Vascular comorbidities complicate stroke pathophysiology, worsen outcomes, and delay recovery. Obesity, in particular, significantly increases stroke-induced brain edema, a fatal complication during infarction, which leads to worsened long-term recovery. Treatment of aflibercept, a VEGF-trap, has been shown to reduce stroke-induced brain edema and attenuate acute neurological deficits in obese mice. However, the effect of aflibercept on long-term stroke recovery is unknown. We found that treating obese stroke mice with aflibercept at 3 hours displayed significantly improved long-term motor and cognitive function. Notably, VEGFR2 expression was upregulated at 3- and 7-days post-stroke, indicating sustained VEGF signaling in obese subjects. Unlike acute treatment of aflibercept at 3 hours post-stroke, delayed treatment (3-day) worsened stroke recovery.
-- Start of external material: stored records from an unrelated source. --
(** X22. A logout forced by the listener leaves a stale session behind
    that only the restore effect clears: the listener itself never
    changes [currentUser], and unless it showed the modal (leaving [App]
    untouched), running [checkForUser] afterwards resets [currentUser]
    to [DEFAULT_STATE] without any request. *)
Theorem onAccountChanged_then_restore
    (sdk : MoralisSDK) (w : World) (account : string) (p : Page) :
  currentUser (app (snd (onAccountChanged sdk account p)))
  = currentUser (app p) /\
  (app (snd (onAccountChanged sdk account p)) = app p \/
   currentUser
     (app (snd (checkForUser_effect w (snd (onAccountChanged sdk account p)))))
   = DEFAULT_STATE /\
   requests
     (app (snd (checkForUser_effect w (snd (onAccountChanged sdk account p)))))
   = requests (app p)).
Proof.
  unfold onAccountChanged, checkForUser. unfold_page_effects.
  destruct (moralisUser (app p)) as [user|]; cbn; [|auto].
  destruct (user_accounts sdk) as [[accounts|]|name]; cbn; auto.
  destruct (truthy (Attr.c4Username user)); cbn; auto.
Qed.

(** X23. The two buttons of the modal. Either button returns normally and
    leaves [currentUser] alone. "Link address" that succeeds links the
    account and leaves [App] untouched; "Logout", or a link that fails,
    links nothing and ends the wallet session, after which the restore
    effect resets [currentUser] to [DEFAULT_STATE]. *)
Theorem run_action_outcomes
    (sdk : MoralisSDK) (w : World) (action : ModalAction) (p : Page) :
  fst (run_action sdk action p) = Returned tt /\
  currentUser (app (snd (run_action sdk action p))) = currentUser (app p) /\
  ((exists account username,
      action = ActionLinkAccount account username /\
      linked (snd (run_action sdk action p)) = (linked p ++ [account])%list /\
      app (snd (run_action sdk action p)) = app p) \/
   (linked (snd (run_action sdk action p)) = linked p /\
    isAuthenticated (app (snd (run_action sdk action p))) = false /\
    moralisUser (app (snd (run_action sdk action p))) = None /\
    currentUser
      (app (snd (checkForUser_effect w (snd (run_action sdk action p)))))
    = DEFAULT_STATE)).
Proof.
  unfold checkForUser. unfold_page_effects.
  destruct action as [account username|]; cbn.
  - destruct (Moralis_link sdk account) as [[]|message]; cbn.
    + repeat split. left. exists account, username. repeat split.
    + destruct (String.eqb message "this auth is already used"); cbn;
        auto 10.
  - auto 10.
Qed.


(** ** Root element *)

(** X24. [wrapRootElement] never mixes deployments: the server URL and the
    app id it hands to [MoralisProvider] are the two variables of one and
    the same deployment, which is staging exactly when [NODE_ENV] is
    "staging", production exactly when it is "production", and dev for
    every other value, an unset [NODE_ENV] included. *)
Theorem wrapRootElement_one_deployment (env : string -> option string) :
  exists d,
    serverUrl (wrapRootElement env)
    = env (deployment_prefix d ++ "_MORALIS_SERVER")%string /\
    appId (wrapRootElement env)
    = env (deployment_prefix d ++ "_MORALIS_APP_ID")%string /\
    (d = Staging <-> env "NODE_ENV" = Some "staging") /\
    (d = Production <-> env "NODE_ENV" = Some "production").
Proof.
  unfold wrapRootElement, strict_eq.
  destruct (env "NODE_ENV") as [environment|] eqn:Eenv.
  - destruct (String.eqb_spec environment "staging") as [-> | Hs].
    + exists Staging. repeat split; try reflexivity; discriminate.
    + destruct (String.eqb_spec environment "production") as [-> | Hp].
      * exists Production. repeat split; try reflexivity; discriminate.
      * exists Dev. repeat split; try reflexivity; try discriminate;
          intros H; injection H as ->; contradiction.
  - exists Dev. repeat split; try reflexivity; discriminate.
Qed.
Lemma aps_foldl_where lines t t' :
  aps t = aps t' →
  aps (foldl parse_step t lines)
  = aps (foldl parse_step t' (records_where is_ap_record lines)).
Proof.
  revert t t'. induction lines as [|[d|] lines IH]; intros t t' Ht; simpl;
    [done| |by apply IH].
  destruct (is_ap_record d) eqn:Hd; simpl.
  - apply IH. apply is_ap_record_spec in Hd as [mac Hd].
    rewrite (process_ap d t mac Hd), (process_ap d t' mac Hd). simpl.
    by rewrite Ht.
  - apply IH. by rewrite aps_step_not_ap.
Qed.

Lemma clients_foldl_where lines t t' :
  clients t = clients t' → probed_ssid_map t = probed_ssid_map t' →
  clients (foldl parse_step t lines)
  = clients (foldl parse_step t' (records_where is_client_record lines)) ∧
  probed_ssid_map (foldl parse_step t lines)
  = probed_ssid_map
      (foldl parse_step t' (records_where is_client_record lines)).
Proof.
  revert t t'. induction lines as [|[d|] lines IH]; intros t t' Hc Hp; simpl;
    [done| |by apply IH].
  destruct (is_client_record d) eqn:Hd; simpl.
  - apply is_client_record_spec in Hd as [mac Hd].
    apply IH; rewrite (process_client d t mac Hd), (process_client d t' mac Hd);
      simpl; by rewrite ?Hc, ?Hp.
  - destruct (clients_step_not_client d t Hd) as [H1 H2].
    apply IH; congruence.
Qed.

Lemma ap_not_client_record d :
  is_ap_record d = true → is_client_record d = false.
Proof.
  intros [m Hd]%is_ap_record_spec.
  destruct (is_client_record d) eqn:Hd'; [|done].
  apply is_client_record_spec in Hd' as [m' Hd'].
  by destruct (ap_record_not_client m m' d).
Qed.

Lemma records_where_ap_client lines :
  records_where is_client_record (records_where is_ap_record lines) = [].
Proof.
  induction lines as [|[d|] lines IH]; simpl; [done| |done].
  destruct (is_ap_record d) eqn:Hd; simpl; [|done].
  by rewrite ap_not_client_record.
Qed.

Lemma records_where_client_ap lines :
  records_where is_ap_record (records_where is_client_record lines) = [].
Proof.
  induction lines as [|[d|] lines IH]; simpl; [done| |done].
  destruct (is_client_record d) eqn:Hd; simpl; [|done].
  destruct (is_ap_record d) eqn:Hd'; [|done].
  apply ap_not_client_record in Hd'. congruence.
Qed.

End builder_more.
(** The test below the threshold: the frame is the output of the
    cached processor of the job's algorithm. *)
Lemma interpolated_below (job : Job) (first v : Image) (ratio : Q)
    (st st' : State) :
  Qltb ratio (difference_threshold job) = true ->
  interpolated job first ratio st = (Ok v, st') ->
  ∃ p, processor_objects st' !! algorithm job = Some p
       ∧ process_output p first (image1 job) = Ok v
       ∧ ∃ l, trace st' = EvProcess p first (image1 job) :: l ++ trace st.
Proof.
  intros Hlt. unfold interpolated. rewrite Hlt. unfold mbind, M_bind.
  destruct (get_or_create (algorithm job) st) as [[p|e] st1] eqn:Hg; [|done].
  rewrite process_eq. intros [= Hout <-]. exists p. simpl.
  split; [by eapply get_or_create_cached|].
  split; [done|].
  apply get_or_create_quiet in Hg as (_ & _ & _ & _ & _ & l & -> & _).
  by exists l.
Qed.

Lemma interpolated_above (job : Job) (first : Image) (ratio : Q)
    (st : State) :
  Qltb ratio (difference_threshold job) = false ->
  interpolated job first ratio st = (Ok first, st).
Proof. intros Hge. unfold interpolated. by rewrite Hge. Qed.

(** A job with a first frame that the loop body completes. *)
Lemma loop_body_job_ok (st st' : State) (job : Job) (rest : list Job)
    (first : Image) (u : unit) :
  pause st = false ->
  processing_queue st = job :: rest ->
  image0 job = Some first ->
  loop_body st = (Ok u, st') ->
  ∃ ratio v st1 st2,
    estimator first (image1 job) = Ok ratio
    ∧ st1 = emit (EvDifference first (image1 job))
              (emit (EvGet (Some job)) (set_processing_queue rest st))
    ∧ interpolated job first ratio st1 = (Ok v, st2)
    ∧ write_frames job first v st2 = (Ok tt, st').
Proof.
  intros Hp Hq Hf. rewrite (loop_body_job _ _ _ Hp Hq), Hf, interpolate_eq.
  destruct (estimator first (image1 job)) as [ratio|e]; [|done].
  destruct (interpolated job first ratio _) as [[v|e] st2] eqn:Hi; [|done].
  intros Hw. destruct u. by eexists ratio, v, _, st2.
Qed.
(** * The AI Engineer Challenge: chat front end and retrieval core

    A shallow embedding of the Next.js pages of the repository (the general
    chat page with its streaming reader, the session page with PDF upload,
    and the pdf-chat page), followed by a model of the retrieval core
    (chunker, vector index, session store, upload), which is written in
    Python and is modelled here from the specification.

    Asynchronous handlers are embedded as functions of the component state
    and of the answers the environment gives (file reader, [fetch],
    [response.json()], the body stream); every handler returns the new
    component state together with the trace of the effects it performed. *)

From Stdlib Require Import Reals Lra Lia ZArith List String Ascii Bool Arith.
From Stdlib Require Import DecimalString.
From stdpp Require Import gmap strings sorting.
Import ListNotations.
Local Open Scope string_scope.
Local Open Scope nat_scope.
Local Open Scope list_scope.

(* ================================================================== *)
(** ** JavaScript values                                                *)
(* ================================================================== *)

(** Values that [response.json()] can produce, plus [undefined].  Numbers
    are restricted to integers: the pages never compute with them, they only
    test truthiness and interpolate them into messages. *)
#[warnings="-register-all"] Inductive JsValue : Type :=
| JUndefined
| JNull
| JBool (b : bool)
| JNum (n : Z)
| JStr (s : string)
| JArr (items : list JsValue)
| JObj (fields : list (string * JsValue)).
(** X4.  In every reachable world the two maps of the lot have the same
    plates; the record filed under a plate carries that plate; and the
    entry of a plate lists one index for a bike or a car and two
    consecutive indices for a truck. *)
Theorem index_entries_well_formed w :
  reachable w ->
  (forall p, vehicleLocations (lot w) !! p = None <->
             vehiclesMap (lot w) !! p = None) /\
  (forall p floorNumber I,
     vehicleLocations (lot w) !! p = Some (floorNumber, I) ->
     exists vehicle j,
       vehiclesMap (lot w) !! p = Some vehicle /\
       licensePlate vehicle = p /\
       Z.of_nat (length I) = getRequiredSpots vehicle /\
       (type vehicle = Truck -> I = [Z.of_nat j; Z.of_nat j + 1]) /\
       (type vehicle <> Truck -> I = [Z.of_nat j])).
Proof.
  intros Hreach. split; [apply (inv_records _ (reachable_inv _ Hreach))|].
  intros p fz I Hloc.
  destruct (reachable_index_shape _ Hreach _ _ _ Hloc)
    as (vehicle & j & Hrec & Hplate & ->).
  exists vehicle, j. repeat split; try done.
  - destruct (run_from_cases vehicle j) as [(Ht & ->) | (Ht & ->)];
      destruct (required_cases vehicle) as [(Ht' & -> & _) | (Ht' & -> & _)];
      done.
  - intros Ht. by destruct (run_from_cases vehicle j) as [(_ & ->) | (? & _)].
  - intros Ht. by destruct (run_from_cases vehicle j) as [(? & _) | (_ & ->)].
Qed.

Lemma index_entries_well_formed_witness :
  reachable lot_1x4_C1_T1 /\
  exists vehicle j,
    vehiclesMap (lot lot_1x4_C1_T1) !! "T1" = Some vehicle /\
    licensePlate vehicle = "T1" /\
    Z.of_nat (length [1; 2]) = getRequiredSpots vehicle /\
    (type vehicle = Truck -> [1; 2] = [Z.of_nat j; Z.of_nat j + 1]) /\
    (type vehicle <> Truck -> [1; 2] = [Z.of_nat j]).
Proof.
  assert (Hreach : reachable lot_1x4_C1_T1).
  { apply (reach_parkVehicle lot_1x4_C1 truck_T1 true).
    - apply (reach_parkVehicle (start 1 4) car_C1 true).
      + apply reach_start; unfold int_range, INT_MAX; lia.
      + vm_compute. reflexivity.
    - vm_compute. reflexivity. }
  split; [exact Hreach|].
  apply (proj2 (index_entries_well_formed lot_1x4_C1_T1 Hreach) "T1" 0 [1; 2]).
  vm_compute. reflexivity.
Defined.

(** X5.  In every reachable world no spot is listed for two plates: two
    entries of the index that name the same floor and list the same
    index belong to the same plate. *)
Theorem no_spot_listed_twice w p q f i :
  reachable w ->
  listed (lot w) p f i -> listed (lot w) q f i -> p = q.
Proof.
  intros Hreach (I & HI & Hin) (J & HJ & Hjn).
  apply reachable_inv in Hreach as Hinv.
  destruct (inv_listed _ Hinv p _ I _ HI Hin)
    as (f1 & i1 & Hf1 & Hi1 & s1 & Hs1 & _ & Hp1).
  destruct (inv_listed _ Hinv q _ J _ HJ Hjn)
    as (f2 & i2 & Hf2 & Hi2 & s2 & Hs2 & _ & Hp2).
  apply Nat2Z.inj in Hf1, Hi1, Hf2, Hi2. subst. congruence.
Qed.

Lemma no_spot_listed_twice_witness :
  reachable lot_1x4_C1_T1 /\
  listed (lot lot_1x4_C1_T1) "T1" 0 1 /\
  "T1" = "T1".
Proof.
  assert (Hreach : reachable lot_1x4_C1_T1).
  { apply (reach_parkVehicle lot_1x4_C1 truck_T1 true).
    - apply (reach_parkVehicle (start 1 4) car_C1 true).
      + apply reach_start; unfold int_range, INT_MAX; lia.
      + vm_compute. reflexivity.
    - vm_compute. reflexivity. }
  assert (Hl : listed (lot lot_1x4_C1_T1) "T1" 0 1).
  { exists [1; 2]. split; [vm_compute; reflexivity|].
    apply elem_of_cons. left. reflexivity. }
  split; [exact Hreach|]. split; [exact Hl|].
  exact (no_spot_listed_twice lot_1x4_C1_T1 "T1" "T1" 0 1 Hreach Hl Hl).
Defined.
While the improved long-term stroke recovery in mice treated aflibercept 3 hours is associated with the upregulated Pecam-1 and Angiopoietin-1 mRNAs and vessel densities in peri-infarct area at 3 months post-stroke, the delayed treatment led to a reduction in both angiogenic marker expression and vessel density. These findings highlight the importance of early intervention with VEGF signaling in obese mice to promote subsequent vascular remodeling during the stroke recovery phase and indicate a critical therapeutic window for VEGF inhibition to treat stroke in subjects with vascular comorbidities.